I believe . . . I do not understand
If all you have is a personal belief and a lack of understanding, then why should we listen to you?
I believe the KJV is the best English translation of God's preserved infallible word today.
It may have been at some point in the past, but it is definitely not the best translation we have today.
Why do you assume God needs to keep the Bible "infallible" (without error) in order to preserve it?
Why can't He write a book and keep it preserved simply by the nature of how He wrote it?
In other words...
Consider Shakespeare's plays. He wrote his plays in the late 1500s, yet each of them (the ones we have, at least) are still preserved to this day, simply because if part of a play went missing, the whole of the work would be destroyed, though it could probably be reconstructed, for the most part, simply because of the story it tells. By that, I mean that we could look at the story before the missing part, and the story after the missing part, and barring any lost plot twists being missing, we could satisfactorily come up with a recreation of the missing piece of the story.
Human eyes have a blind spot in the top corners of vision, about 2/3 the way from the center of vision to the edge. We don't notice it, usually, because our brain fills in the gap with the data it receives from the rest of the eye.
Our DNA is capable of correcting errors in our genome using its programming.
God is responsible for BOTH of the latter examples here. BOTH of those examples are EXTREMELY complex, compared to the simplicity of writing a book over the course of 1600 years. Do you think God couldn't write a book with error correcting mechanisms, for when errors do creep in? Do you think He couldn't write a book that can fill in the details of certain events where it's not provided within the immediate context?
God wrote a book that tells a story, just like Shakespeare wrote plays that tell a story. The Bible has a plot. It tells the story of the beginning of the world, the creation of man, man's fall, the destruction and preservation of mankind, the choosing of one man to be the father of many, and his grandson who would be the father of an entire nation that was to be separate from the rest of the world, and then it tells the story of that nation's history for the next 1500 years or so, and then the birth of the One who would redeem mankind from the fall, how he was crucified, and how he rose from the dead, and then it tells of a plot twist, how that nation was cut off temporarily, so that the Creator could work with a different group of people, a mystery kept secret since the beginning of the world, but also that the Creator will eventually go back to working with that chosen nation, and when He does, the world will soon end, and man shall live forever with Him.
That message, that story, that plot, has been preserved since it was written, when the authors of the books within the Bible wrote those books. That story has gone unchanged. Yes, the minor details may have been lost, or errors have been made when transcribing those details, and there are plenty of Atheist sites containing lists of all the inconsistencies within the Bible, and most of them are correctly identified, but NONE of those errors, or errata, or inconsistencies, affect the overarching PLOT of the Bible, which is why we can trust that whatever Bible you use (with a couple of exceptions), you can know that it's God's word, because it tells the exact same overarching story that the rest of them do.

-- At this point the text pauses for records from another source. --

(* ===== verification/PageTable.v ===== *)
(** * What vm.c does to address spaces

    [xlate] is the two-level walk the processor makes.  [aspace s l pgdir] says that
    the page directory and its page tables are distinct pages, none of them on the
    free list [l].  Under it walkpgdir adds a page table without changing any
    translation, and mappages, allocuvm and deallocuvm change exactly the
    translations of their range. *)
From S2P Require Import Prelude Mem Mmu Kalloc Vm.

(** ** Page table entries *)

Lemma has_lor_P w : has (Z.lor w PTE_P) PTE_P = true.
Proof.
  unfold has, PTE_P. apply negb_true_iff, Z.eqb_neq. rewrite Z.land_lor_distr_l.
  intros [_ ?]%Z.lor_eq_0_iff. done.
Qed.

Lemma lor_flags_range f g : 0 ≤ f < 4096 → 0 ≤ g < 4096 → 0 ≤ Z.lor f g < 4096.
Proof.
  intros. split; [apply Z.lor_nonneg; lia|].
  destruct (decide (Z.lor f g = 0)); [lia|].
  apply (Z.log2_lt_pow2 _ 12); [pose proof (Z.lor_nonneg f g); lia|].
  rewrite Z.log2_lor by lia. apply Z.max_lub_lt.
  - destruct (decide (f = 0)) as [->|]; [done|]. apply Z.log2_lt_pow2; lia.
  - destruct (decide (g = 0)) as [->|]; [done|]. apply Z.log2_lt_pow2; lia.
Qed.

Section word.
  Context (pa f : Z) (Hpa : pa `mod` 4096 = 0) (Hr : 0 ≤ pa < 2 ^ 32) (Hf : 0 ≤ f < 4096).

Lemma pte_range : 0 ≤ Z.lor pa f < 2 ^ 32.
Proof. rewrite lor_page_flags by done. Z.to_euclidean_division_equations. lia. Qed.

Lemma pte_addr : PTE_ADDR (Z.lor pa f) = pa.
Proof.
  rewrite PTE_ADDR_eq by apply pte_range. rewrite lor_page_flags by done.
  Z.to_euclidean_division_equations. lia.
Qed.

Lemma pte_flags : PTE_FLAGS (Z.lor pa f) = f.
Proof.
  rewrite PTE_FLAGS_eq, lor_page_flags by done. Z.to_euclidean_division_equations. lia.
Qed.
End word.

Lemma PDX_range va : 0 ≤ va < 2 ^ 32 → 0 ≤ PDX va < 1024.
Proof.
  intros. rewrite PDX_eq by done. change (2 ^ 22) with 4194304.
  Z.to_euclidean_division_equations. lia.
Qed.

Lemma PTX_range va : 0 ≤ PTX va < 1024.
Proof. rewrite PTX_eq. apply Z.mod_pos_bound. lia. Qed.

(** Two addresses have the same indices exactly when they are in the same page. *)
Lemma same_page va va' :
  0 ≤ va < 2 ^ 32 → 0 ≤ va' < 2 ^ 32 →
  (PDX va = PDX va' ∧ PTX va = PTX va') ↔ va `div` 4096 = va' `div` 4096.
Proof.
  intros. rewrite !PDX_eq, !PTX_eq by done.
  change (2 ^ 22) with 4194304. change (2 ^ 12) with 4096. change (2 ^ 10) with 1024.
  split; intros; Z.to_euclidean_division_equations; lia.
Qed.

(** ** Translation *)

(** The page table that entry [i] of the directory points to. *)
Definition tab (m : mem) (pgdir i : Z) : option Z :=
  let w := ld32 m (pgdir + 4 * i) in
  if has w PTE_P then Some (P2V (PTE_ADDR w)) else None.

(** The page table entry that translates [va], when it is present. *)
Definition xlate (m : mem) (pgdir va : Z) : option Z :=
  match tab m pgdir (PDX va) with
  | None => None
  | Some t => let e := ld32 m (t + 4 * PTX va) in if has e PTE_P then Some e else None
  end.

(** The pages of the directory and its tables. *)
Definition own (m : mem) (pgdir p : Z) : Prop :=
  p = pgdir ∨ ∃ i, 0 ≤ i < 1024 ∧ tab m pgdir i = Some p.

(** The two memories agree outside the pages that satisfy [P]. *)
Definition frame (P : Z → Prop) (m m' : mem) : Prop :=
  ∀ x, (∀ p, P p → ¬ (p ≤ x < p + 4096)) → m' x = m x.

Section pagetable.
  Context `{LinkerOk}.

Record aspace (s : pmem) (l : list Z) (pgdir : Z) : Prop := {
  as_free : free_pages s l;
  as_own : ∀ p, own (pm_mem s) pgdir p → page_ok p ∧ p ∉ l;
  as_pgdir : ∀ i, 0 ≤ i < 1024 → tab (pm_mem s) pgdir i ≠ Some pgdir;
  as_inj : ∀ i j t, 0 ≤ i < 1024 → 0 ≤ j < 1024 →
    tab (pm_mem s) pgdir i = Some t → tab (pm_mem s) pgdir j = Some t → i = j;
}.

Definition with_mem (s : pmem) (m : mem) : pmem :=
  Pm m (pm_locked s) (pm_use_lock s) (pm_freelist s).

Lemma frame_word (P : Z → Prop) m m' p a :
  frame P m m' → (∀ q, P q → page_ok q) → page_ok p → ¬ P p → p ≤ a → a + 4 ≤ p + 4096 →
  ld32 m' a = ld32 m a.
Proof.
  intros Hf HP Hp Hn ??. symmetry. apply ld32_ext. intros i Hi. symmetry. apply Hf. intros q Hq.
  destruct (page_ok_disjoint p q) as [?|?]; [done|by apply HP|by intros ->|lia|lia].
Qed.

Lemma frame_mono (P Q : Z → Prop) m m' : (∀ p, P p → Q p) → frame P m m' → frame Q m m'.
Proof. intros HPQ Hf x Hx. apply Hf. eauto. Qed.

Lemma frame_trans P m1 m2 m3 : frame P m1 m2 → frame P m2 m3 → frame P m1 m3.
Proof. intros H1 H2 x Hx. rewrite H2, H1 by done. done. Qed.

Lemma frame_refl P m : frame P m m.
Proof. by intros x ?. Qed.

(** A change outside the directory and its tables keeps the address space. *)
Lemma own_frame (P : Z → Prop) m m' pgdir :
  frame P m m' → (∀ q, P q → page_ok q) → (∀ p, own m pgdir p → page_ok p ∧ ¬ P p) →
  (∀ i, 0 ≤ i < 1024 → tab m' pgdir i = tab m pgdir i) ∧
  (∀ va, 0 ≤ va < 2 ^ 32 → xlate m' pgdir va = xlate m pgdir va).
Proof.
  intros Hf HP Ho.
  assert (∀ i, 0 ≤ i < 1024 → tab m' pgdir i = tab m pgdir i) as Ht.
  { intros i Hi. unfold tab. destruct (Ho pgdir) as [??]; [by left|].
    by rewrite (frame_word P m m' pgdir) by (done || lia). }
  split; [done|]. intros va Hva. unfold xlate. pose proof (PDX_range va Hva).
  rewrite Ht by done. destruct (tab m pgdir (PDX va)) as [t|] eqn:E; [|done].
  destruct (Ho t) as [??]; [right; eauto|]. pose proof (PTX_range va).
  by rewrite (frame_word P m m' t) by (done || lia).
Qed.

Lemma own_ext m m' pgdir p :
  (∀ i, 0 ≤ i < 1024 → tab m' pgdir i = tab m pgdir i) → own m' pgdir p ↔ own m pgdir p.
Proof.
  intros Ht. unfold own. split; (intros [->|(i & ? & Hi)]; [by left|right; exists i]).
  - by rewrite <-Ht by done.
  - by rewrite Ht by done.
Qed.

Lemma aspace_ext s l pgdir s' l' :
  aspace s l pgdir → free_pages s' l' →
  (∀ i, 0 ≤ i < 1024 → tab (pm_mem s') pgdir i = tab (pm_mem s) pgdir i) →
  (∀ p, own (pm_mem s) pgdir p → p ∉ l') → aspace s' l' pgdir.
Proof.
  intros [] Hfp Ht Hl. split; [done|..].
  - intros p Hp. rewrite own_ext in Hp by done. split; [by apply as_own0|by apply Hl].
  - intros i Hi. rewrite Ht by done. by apply as_pgdir0.
  - intros i j t Hi Hj. rewrite !Ht by done. by apply as_inj0.
Qed.

(** ** walkpgdir *)

Lemma walkpgdir_find s pgdir va :
  walkpgdir pgdir va false s =
  Ok (match tab (pm_mem s) pgdir (PDX va) with Some t => t + 4 * PTX va | None => 0 end) s.
Proof.
  unfold walkpgdir, tab, bind, load32, gets. simpl. by destruct (has _ PTE_P).
Qed.

Lemma walkpgdir_found s pgdir va b t :
  tab (pm_mem s) pgdir (PDX va) = Some t → walkpgdir pgdir va b s = Ok (t + 4 * PTX va) s.
Proof.
  unfold walkpgdir, tab, bind, load32, gets. simpl. destruct (has _ PTE_P); naive_solver.
Qed.

Lemma same_but_page_trans v m1 m2 m3 :
  same_but_page v m1 m2 → same_but_page v m2 m3 → same_but_page v m1 m3.
Proof. intros H1 H2 x Hx. by rewrite H2, H1. Qed.

Lemma st32_in_page m v a w : v ≤ a → a + 4 ≤ v + 4096 → same_but_page v m (st32 m a w).
Proof. intros ?? x Hx. apply st32_out. lia. Qed.

Lemma memset_page m v c : same_but_page v m (memset m v c 4096).
Proof. intros x Hx. rewrite memset_spec, decide_False by lia. done. Qed.

Lemma same_but_page_frame (P : Z → Prop) v m m' : P v → same_but_page v m m' → frame P m m'.
Proof. intros HP Hs x Hx. apply Hs. auto. Qed.

(** The word walkpgdir stores in the directory. *)
Lemma pde_word t :
  page_ok t →
  let w := Z.lor (Z.lor (Z.lor (V2P t) PTE_P) PTE_W) PTE_U in
  0 ≤ w < 2 ^ 32 ∧ has w PTE_P = true ∧ P2V (PTE_ADDR w) = t.
Proof.
  intros Ht w. pose proof (V2P_page t Ht) as HV. pose proof (page_ok_range t Ht).
  destruct Ht as [Hal ?]. assert (V2P t `mod` 4096 = 0).
  { rewrite HV. unfold KERNBASE. Z.to_euclidean_division_equations. lia. }
  assert (0 ≤ V2P t < 2 ^ 32) by (rewrite HV; unfold KERNBASE, PHYSTOP in *; lia).
  assert (w = Z.lor (V2P t) 7) as -> by (unfold w; by rewrite <-!Z.lor_assoc).
  split; [by apply pte_range|]. split.
  - change 7 with (Z.lor 6 PTE_P). rewrite Z.lor_assoc. apply has_lor_P.
  - rewrite pte_addr by done. apply P2V_V2P. split; [done|lia].
Qed.

(** The state after walkpgdir has added page table [t] for [va]. *)
Definition add_tab (m : mem) (pgdir va t : Z) : mem :=
  st32 (memset m t 0 4096) (pgdir + 4 * PDX va)
    (Z.lor (Z.lor (Z.lor (V2P t) PTE_P) PTE_W) PTE_U).

Section add_tab.
  Context (s : pmem) (l : list Z) (pgdir va t : Z).
  Context (Has : aspace s (t :: l) pgdir) (Hva : 0 ≤ va < 2 ^ 32).
  Context (Hnone : tab (pm_mem s) pgdir (PDX va) = None).

Lemma add_tab_ok : page_ok t ∧ page_ok pgdir ∧ pgdir ≠ t.
Proof.
  pose proof (fp_ok _ _ (as_free _ _ _ Has)) as [? _]%Forall_cons_1.
  destruct (as_own _ _ _ Has pgdir) as [? Hn]; [by left|]. set_solver.
Qed.

Lemma add_tab_frame : frame (λ p, p = pgdir ∨ p = t) (pm_mem s) (add_tab (pm_mem s) pgdir va t).
Proof.
  pose proof (PDX_range va Hva). eapply frame_trans.
  - apply (same_but_page_frame _ t); [by right|apply memset_page].
  - apply (same_but_page_frame _ pgdir); [by left|apply st32_in_page; lia].
Qed.

Lemma add_tab_tab i :
  0 ≤ i < 1024 →
  tab (add_tab (pm_mem s) pgdir va t) pgdir i =
  if decide (i = PDX va) then Some t else tab (pm_mem s) pgdir i.
Proof.
  intros Hi. destruct add_tab_ok as (Ht & Hp & Hne). pose proof (PDX_range va Hva).
  destruct (pde_word t Ht) as (? & Hw & Ha). unfold add_tab, tab. case_decide; subst.
  - rewrite ld32_st32_eq, u32_small, Hw by done. congruence.
  - rewrite ld32_st32_ne by lia.
    by rewrite (frame_word (λ p, p = t) (pm_mem s) _ pgdir)
      by (done || lia || (by intros ? ->) || apply (same_but_page_frame _ t), memset_page; done).
Qed.

Lemma add_tab_word q a :
  page_ok q → q ≠ pgdir → q ≠ t → q ≤ a → a + 4 ≤ q + 4096 →
  ld32 (add_tab (pm_mem s) pgdir va t) a = ld32 (pm_mem s) a.
Proof.
  intros. destruct add_tab_ok as (Ht & Hp & Hne).
  apply (frame_word _ _ _ q _ add_tab_frame); naive_solver.
Qed.
(* ===== verification/UserVm.v ===== *)
(** * Growing and shrinking user memory (allocuvm, deallocuvm)

    [udata] says that the user pages mapped in a range are distinct pages of the
    allocator, neither free nor part of the page tables.  deallocuvm gives exactly
    these pages back and removes exactly their translations; allocuvm maps zeroed
    pages taken from the free list, or leaves every translation as it was. *)
From S2P Require Import Prelude Mem Mmu Kalloc Vm PageTable.

(** The page an entry maps. *)
Definition pte_page (e : Z) : Z := P2V (PTE_ADDR e).

Section uservm.
  Context `{LinkerOk}.

Record udata (s : pmem) (l : list Z) (pgdir lo hi : Z) : Prop := {
  ud_page : ∀ va e, lo ≤ va < hi → xlate (pm_mem s) pgdir va = Some e →
    page_ok (pte_page e) ∧ (pte_page e ∉ l) ∧ ¬ own (pm_mem s) pgdir (pte_page e);
  ud_inj : ∀ va va' e e', lo ≤ va < hi → lo ≤ va' < hi →
    xlate (pm_mem s) pgdir va = Some e → xlate (pm_mem s) pgdir va' = Some e' →
    pte_page e = pte_page e' → va `div` 4096 = va' `div` 4096;
}.

Lemma pte_page_nz e : page_ok (pte_page e) → (PTE_ADDR e =? 0) = false.
Proof.
  intros Hok. apply Z.eqb_neq. intros E. unfold pte_page in Hok. rewrite E in Hok.
  apply page_ok_range in Hok. revert Hok. vm_compute. intros [? _]. done.
Qed.
(* ===== verification/Mutex.v ===== *)
(** * Mutexes and condition variables (proc.c)

    The kernel keeps MUX_MAXNUM mutexes; a process names one by the index of the
    slot of its [mutex] array that points to it.  A [char *name] is the list of its
    characters. *)
From S2P Require Import Prelude Mem CString Mmu Kalloc KState Sched.

(** cas (cas.h): compare-and-swap of an [int] field, and whether it was made. *)
Definition cas (cur old new : Z) : Z * bool :=
  if cur =? old then (new, true) else (cur, false).

(** [curr_proc->mutex[muxid]]; an index outside the array is not checked. *)
Definition my_mutex (muxid : Z) : K (option nat) :=
  i <- myproc;
  p <- getp i;
  if muxid <? 0 then undef "mutex[muxid]" else
  deref "mutex[muxid]" (p_mutex p !! Z.to_nat muxid).

Definition set_my_mutex (k : nat) (m : option nat) : K unit :=
  i <- myproc; modp i (λ p, p <| p_mutex ::= <[k := m]> |>).

(** [strncmp(name, m->name, strlen(name)) == 0] *)
Definition name_match (name buf : list Z) : option bool :=
  (λ r, r =? 0) <$> strncmp (cz name) buf (length name).

Inductive mux_search := MuxFound (m : nat) | MuxFree (m : option nat) | MuxOverrun.

(** The first loop of mutex_create, over the table from entry [i]. *)
Fixpoint mux_scan (name : list Z) (cid : Z) (l : list mutex) (i : nat) (unallocated : option nat)
    : mux_search :=
  match l with
  | [] => MuxFree unallocated
  | m :: l =>
      if (m_isAlloc m =? 0) && bool_decide (unallocated = None)
      then mux_scan name cid l (S i) (Some i)
      else match name_match name (m_name m) with
           | None => MuxOverrun
           | Some b => if b && (u32 (m_container_id m) =? cid) then MuxFound i
                       else mux_scan name cid l (S i) unallocated
           end
  end.

(** The loop after [addtoProc:]: the first empty slot, or [None] when the process
    already has the mutex. *)
Fixpoint slot_scan (m : nat) (l : list (option nat)) (i : nat) (muxid : option nat)
    : option (option nat) :=
  match l with
  | [] => Some muxid
  | x :: l =>
      if bool_decide (x = None) && bool_decide (muxid = None) then slot_scan m l (S i) (Some i)
      else if bool_decide (x = Some m) then None
      else slot_scan m l (S i) muxid
  end.

Definition mutex_create (name : list Z) : K Z :=
  i <- myproc;
  p <- getp i;
  acquire Lmtable;;
  mt <- gets k_mtable;
  match mux_scan name (p_container_id p) mt 0 None with
  | MuxOverrun => undef "mutex_create: name"
  | MuxFound m =>
      match slot_scan m (p_mutex p) 0 None with
      | Some (Some k) =>
          set_my_mutex k (Some m);;
          modmux m (λ x, x <| m_refcount ::= λ n, s32 (n + 1) |>);;
          release Lmtable;;
          ret (Z.of_nat k)
      | _ => release Lmtable;; ret (-1)
      end
  | MuxFree None => release Lmtable;; ret (-1)
  | MuxFree (Some m) =>
      x <- getmux m;
      nm <- deref "mutex_create: name" (strncpy (m_name x) (cz name) (length name));
      modmux m (λ x, x <| m_isAlloc := 1 |> <| m_name := nm |> <| m_refcount := 1 |>
                       <| m_container_id := s32 (p_container_id p) |> <| m_cv := 0 |>);;
      match find_index (λ x, bool_decide (x = None)) (p_mutex p) with
      | Some k => set_my_mutex k (Some m);; release Lmtable;; ret (Z.of_nat k)
      | None => release Lmtable;; ret (-1)
      end
  end.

It's a level of preservation ABOVE the level of preservation you seem to believe in, marke. It allows for small, minor errors, because God knew that fallible humans would need to transcribe, make copies of, and spread His word, so in order to prevent the Bible from simply becoming a game of Chinese Whispers, He wrote a book with a story, rather than just a collection of plattitudes and nuggets of wisdom (though the story does contain those as well, but in story form).
I do not understand those who claim to be speaking God's truth while not believing God has given them a flawless source of truth for them to promote.
Because the Bible doesn't need to be "flawless" in order for it to be God's word.
God isn't so stuck up that He would require His word to be perfectly transcribed and/or translated, since He knows that eventually, someone somewhere will make a mistake, but it will be corrected, or at least, accounted for, by the context of the rest of the Bible.
It's the very reason why the Bible is such a thick book! It's so that if we make an error, that error, just like the Book of DNA written within us humans, can be corrected.
It's an excellent example of "one witness shall not be enough to establish a matter; two or three witnesses are needed."